— Нет. — Она с трудом приподнялась, уселась и выдавила из себя улыбку — полуиспуганную, полунасмешливую. — Нет, мистер Петерсон, мистер Калверт, и как вас там еще… Вы совершенно правы. Актриса должна управлять своими эмоциями. Но я больше не актриса. — Она сделала маленький глоток бренди, и в лице ее появилась бледная тень жизни.— Некоторое время назад я заметила, что на борту "Шангри-Ла" происходят странные вещи. На яхте стали появляться незнакомые люди. Часть прежнего экипажа была заменена без всяких причин.

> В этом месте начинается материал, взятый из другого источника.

Lemma every_workspace_has_admin_witness :
  t_memberships steppedDown !! (adaWorkspace, UserID (SessUser adaSession)) = Some "viewer" ∧
  ∃ u, t_memberships steppedDown !! (adaWorkspace, u) = Some "admin".
Proof.
  split; [vm_compute; reflexivity|].
  eapply (every_workspace_has_admin exampleIDKey (λ e, Some e) (λ e, e) true (sha256Key "secret") (10 ^ 12) "" emptyDB
    steppedDown adaWorkspace); [| |vm_compute; reflexivity].
  - intros w r Hw. vm_compute in Hw. discriminate Hw.
  - apply (rtc_l step _ enrolled); [apply is_bootstrap|]. apply (rtc_l step _ (out_db loggedIn)); [apply is_login|].
    apply (rtc_l step _ twoAdmins); [apply is_createUser|]. apply rtc_once, is_changeUserRole.
Defined.
End enrolled.

Lemma bootstrap_once_witness :
  ∃ r db1 n1,
    bootstrap exampleIDKey (λ e, Some e) (λ e, e) true (sha256Key "secret")
      "secret" "main" "Ada" "ada@example.org" "correct horse battery" calm 0%nat emptyDB =
      mkOut (Ok r) db1 n1 ∧
    is_ok (out_res (bootstrap exampleIDKey (λ e, Some e) (λ e, e) true (sha256Key "secret")
      "secret" "other" "Eve" "eve@example.org" "another password" calm 100%nat db1)) = false.
Proof.
  do 3 eexists. split; [vm_compute; reflexivity|].
  eapply (bootstrap_once exampleIDKey (λ e, Some e) (λ e, e) true (sha256Key "secret") 0 ""
    "secret" "main" "Ada" "ada@example.org" "correct horse battery" calm 0%nat emptyDB);
    [vm_compute; reflexivity | apply rtc_refl].
Defined.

Несколько раз меня в сопровождении горничной отправляли на берег, в то время как "Шангри-Ла" уходила в загадочные рейсы. Мой муж — сэр Энтони не рассказывал мне ничего. Он сильно изменился в худшую сторону со времени женитьбы — боюсь, он принимает наркотики. Я видела оружие. Как только эти странные люди появляются на борту, меня отсылают в каюту. — Она невесело улыбнулась. — И причиной тут не ревность моего мужа, можете мне поверить. Последние день-два я стала чувствовать, что дела у них идут плохо. Вечером, как раз перед тем, как появились вы, меня снова отослали в каюту. Я вышла из салона, но задержалась в коридоре. Я слышала, как Лаворски сказал: "Если ваш приятель-адмирал является представителем ЮНЕСКО, то я — царь морской. Я знаю, кто он. Мы все знаем. Или мы, или они — вот как обстоит дело". А затем капитан Имри — как я ненавижу этого человека! — сказал: "В полночь я пошлю Квинна, Жака и Крамера. В час, в проливе эта яхта уйдет на дно."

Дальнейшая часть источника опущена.